Près de 800 agents sont mobilisés dimanche à Colombes pour neutraliser une bombe de la Seconde Guerre mondiale lors d'une vaste opération en cours, ayant contraint des milliers de riverains à l'évacuation, a indiqué la préfecture des Hauts-de-Seine. Entamée à 7h, la sécurisation du périmètre de 450 mètres s'est achevée en milieu de matinée.
Les démineurs du laboratoire central de la préfecture de police (LCPP) ont officiellement débuté le traitement de la menace à 10h30 rue des Champarons, a précisé la préfecture. Autour de l'engin découvert le 10 avril, les rues du secteur interne bloqué par des barrières étaient complètement désertes vers 10h, a constaté une journaliste de l'AFP.

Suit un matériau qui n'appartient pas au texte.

Lemma step_due time ans n a :
  log_inv a -> live a -> op_works (LogThread time ans) -> safe (log_step time ans a) (advances n 1 a).
Proof.
  intros Ha [Hrun Hend] Hans.
  assert (Hgo : forall p, p <> AtEnd ->
    (forall w t, due_at n w t p <= due_at n w t (log_at a) - 1) -> advances n 1 a (log_goto p a)).
  { intros p Hp Hd. split; [done|]. intros _ _. apply Hd. }
  assert (Hsw : log_at a <> AtWrite -> safe (log_swap a) (advances n 1 a)).
  { intros Hat. eapply wp_mono; [by apply swap_keeps|].
    intros a' (_ & Eat & Er & _ & Ew & _ & Et). split; [by unfold live; rewrite Er, Eat|]. intros _ Hn.
    rewrite length_app in Hn. unfold due. rewrite Eat, Et, Ew. unfold due_at.
    destruct (Nat.leb_spec n (length (written a))); [lia|].
    rewrite (proj2 (Nat.leb_le n (length (written a) + length (waiting a)))) by lia.
    destruct (log_at a); try done; lia. }
  unfold log_step. destruct (log_at a) eqn:Hat; [..|done].
  - rewrite Hrun. apply Hgo; [done|]. intros w t. unfold due_at. case_if; lia.
  - case_if; [|by apply Hsw]. apply Hgo; [done|]. intros w t. unfold due_at. case_if; lia.
  - by apply Hsw.
  - eapply wp_mono; [by apply write_keeps|]. intros a' ([_ Hk] & Eat & Er & Ew).
    split; [by unfold live; rewrite Er, Eat|]. intros Hno _. destruct (Hk Hno) as [_ E].
    rewrite app_nil_r, Ew in E. unfold waiting in E. rewrite (app_assoc (written a)) in E.
    apply app_inv_tail in E. unfold due, due_at. rewrite Eat, E, Hat, length_app.
    repeat case_if; lia.
Qed.

(** Operations of a program that never stops its log. *)
Definition no_stop (ops : list log_op) : bool :=
  forallb (fun op => match op with LogStop => false | _ => true end) ops.
Fixpoint thread_steps (ops : list log_op) : nat :=
  match ops with
  | [] => 0
  | LogThread _ _ :: ops => S (thread_steps ops)
  | _ :: ops => thread_steps ops
  end.

Lemma exec_due op n a :
  log_inv a -> live a -> op_works op -> no_stop [op] = true -> safe (log_exec op a) (advances n (thread_steps [op]) a).
Proof.
  intros Ha Hlive Hw Hop. destruct op as [l| |time ans]; [|done|by apply step_due].
  pose proof (append_keeps l a Ha) as Hk. simpl. destruct (log_append l a) as [a'|] eqn:E; [|done].
  apply append_unchanged in E as (c & nx & bs & ->). split; [done|]. intros _ _.
  change (due n a <= due n a - 0). lia.
Qed.

Lemma run_due ops n a :
  log_inv a -> live a -> Forall op_works ops -> no_stop ops = true -> safe (log_run ops a) (advances n (thread_steps ops) a).
Proof.
  intros Ha Hlive Hws. revert a Ha Hlive; induction Hws as [|op ops Hw Hws IH]; intros a Ha Hlive Hops; cbn [log_run].
  - split; [done|]. intros _ _. simpl. lia.
  - apply andb_true_iff in Hops as [Hop Hops].
    pose proof (exec_keeps op a Ha Hw) as Hk. pose proof (exec_due op n a Ha Hlive Hw ltac:(simpl; by rewrite Hop)) as Hd.
    destruct (log_exec op a) as [a1|] eqn:E1; [|done]. destruct Hk as [H1 K1], Hd as [L1 D1]. run_res.
    pose proof (run_keeps ops a1 H1 Hws) as Hk. pose proof (IH a1 H1 L1 Hops) as Hd.
    destruct (log_run ops a1) as [a2|]; [|done]. destruct Hk as [_ K2], Hd as [L2 D2].
    split; [done|]. intros Hno Hn. destruct (K2 Hno) as [Hno1 _]. destruct (K1 Hno1) as [_ E].
    specialize (D1 Hno1 Hn). specialize (D2 Hno ltac:(rewrite E, length_app; lia)).
    destruct op; simpl in *; lia.
Qed.

Lemma log_run_app ops ops' a : log_run (ops ++ ops') a = (a ← log_run ops a; log_run ops' a).
Proof.
  revert a; induction ops as [|op ops IH]; intros a; simpl; [done|]. by destruct (log_exec op a); run_res.
Qed.

Lemma due_bound n a : live a -> due n a <= 5.
Proof. intros [_ H]. unfold due, due_at. destruct (log_at a); repeat case_if; try done; lia. Qed.

Lemma written_prefix (w r x y : bytes) : w ++ r = x ++ y -> length x <= length w -> exists more, w = x ++ more.
Proof.
  intros E Hl. exists (drop (length x) w).
  assert (Hx : take (length x) w = x).
  { rewrite <- (take_app_le w r) by done. rewrite E. by rewrite take_app_length. }
  rewrite <- Hx at 1. by rewrite take_drop.
Qed.

(** Once stopped between two rounds, the thread writes nothing more. *)
Definition stopped (a : AsyncLogging) : Prop :=
  running_ a = false /\ (log_at a = AtWhile \/ log_at a = AtEnd).

Lemma exec_stopped op a :
  log_inv a -> stopped a -> op_works op -> safe (log_exec op a) (fun a' => stopped a' /\ written a' = written a).
Proof.
  intros Ha [Hr Hat] Hw. pose proof (exec_keeps op a Ha Hw) as Hk. destruct op as [l| |time ans]; simpl in *; [|done|].
  - destruct (log_append l a) as [a'|] eqn:E; [|done].
    by apply append_unchanged in E as (c & nx & bs & ->).
  - unfold log_step. rewrite Hr. destruct Hat as [Hat|Hat]; rewrite Hat; split; try done; split; auto.
Qed.

(** Without a notice the files hold the data. *)
Lemma no_notice_text a : no_notice a = true -> concat (out_text <$> passed a) = written a.
Proof.
  unfold no_notice, written. induction (passed a) as [|[d|d] os IH]; simpl; [done| |done].
  intros Hno. f_equal. exact (IH Hno).
Qed.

Des voitures de la police nationale y effectuaient d'ultimes rondes, prévenant au mégaphone les derniers habitants de l'imminence du bouclage. Dans un second périmètre étendu à un kilomètre où tout rassemblement en extérieur est interdit, des riverains déambulaient entre les véhicules de la Croix-Rouge de la protection civile des sapeurs-pompiers de la police et de la gendarmerie.
Cinq centres d'accueil ouverts par la commune
Avertis par le système FR-Alert, les évacués prenaient leur mal en patience à la mi-journée dans les cinq centres d'accueil ouverts par les communes. Des bénévoles de la protection civile et des employés communaux y distribuaient du café et des biscuits tout en occupant les enfants, avec des bandes dessinées, des cerceaux et des jeux de construction Kapla.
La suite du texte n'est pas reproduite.